* Exercise *
Restate exactly, please, each line of the listing from the one with "if negb (qc" to the last, including both.

* Provided material *

(** The [for lbl_i, lbl in enumerate(labels)] loop: [n] is
    [num_processed_words_in_segment]; [break] returns the votes so far. *)
Fixpoint labels_loop (labels : list string) (lbl_i : Z) (cap : string)
  (segment_id_in_query current_segment_i step margin num_words_in_segment : Z)
  (the_last_segment : bool) (n : Z) (st : vote_state) : res vote_state :=
  match labels with
  | [] => Ok st
  | lbl :: labels' =>
    let n := if py_contains cap lbl then n + 1 else n in
    let continue st := labels_loop labels' (lbl_i + 1) cap segment_id_in_query
                         current_segment_i step margin num_words_in_segment
                         the_last_segment n st in
    if (0 <? segment_id_in_query) && (n <=? margin) && negb (margin =? 0) then continue st
    else if negb the_last_segment && (num_words_in_segment - margin <? n) then Ok st
    else
      let query_word_i := step * current_segment_i + n - 1 in
      if negb (lbl_i mod 2 =? 0) then
        if negb (py_contains cap lbl) then Err AssertionError else
        let? cv := vote_at (capitalization_voting st) query_word_i lbl num_words_in_segment (n - 1) in
        continue (mkVotes (punctuation_voting st) cv)
      else
        if py_contains cap lbl then Err AssertionError else
        let? pv := vote_at (punctuation_voting st) query_word_i lbl num_words_in_segment (n - 1) in
        continue (mkVotes pv (capitalization_voting st))
  end.

(** [while query_indices[current_segment_i] == q_i]: [k] is the number of
    indices left before [query_indices[current_segment_i]] raises. *)
Fixpoint votes_while (k : nat) (num_words q_i : Z) (seg_labels : list string)
  (query_indices : list Z) (step margin : Z) (cap : string)
  (segment_id_in_query current_segment_i : Z) (st : vote_state) : res (vote_state * Z) :=
  match k with
  | O => Err IndexError
  | S k' =>
    let? qc := py_index query_indices current_segment_i in
    if negb (qc =? q_i) then Ok (st, current_segment_i) else
    let? seg := py_index seg_labels current_segment_i in
    let num_words_in_segment := Z.of_nat (count_class cap seg) in
    let the_last_segment := num_words <=? segment_id_in_query * step + num_words_in_segment in
    let? labels := py_split_sep cap seg in
    let? st := labels_loop labels 0 cap segment_id_in_query current_segment_i step margin
                 num_words_in_segment the_last_segment 0 st in
    votes_while k' num_words q_i seg_labels query_indices step margin cap
      (segment_id_in_query + 1) (current_segment_i + 1) st
  end.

* Your response *
    if negb (qc =? q_i) then Ok (st, current_segment_i) else
    let? seg := py_index seg_labels current_segment_i in
    let num_words_in_segment := Z.of_nat (count_class cap seg) in
    let the_last_segment := num_words <=? segment_id_in_query * step + num_words_in_segment in
    let? labels := py_split_sep cap seg in
    let? st := labels_loop labels 0 cap segment_id_in_query current_segment_i step margin
                 num_words_in_segment the_last_segment 0 st in
    votes_while k' num_words q_i seg_labels query_indices step margin cap
      (segment_id_in_query + 1) (current_segment_i + 1) st
  end.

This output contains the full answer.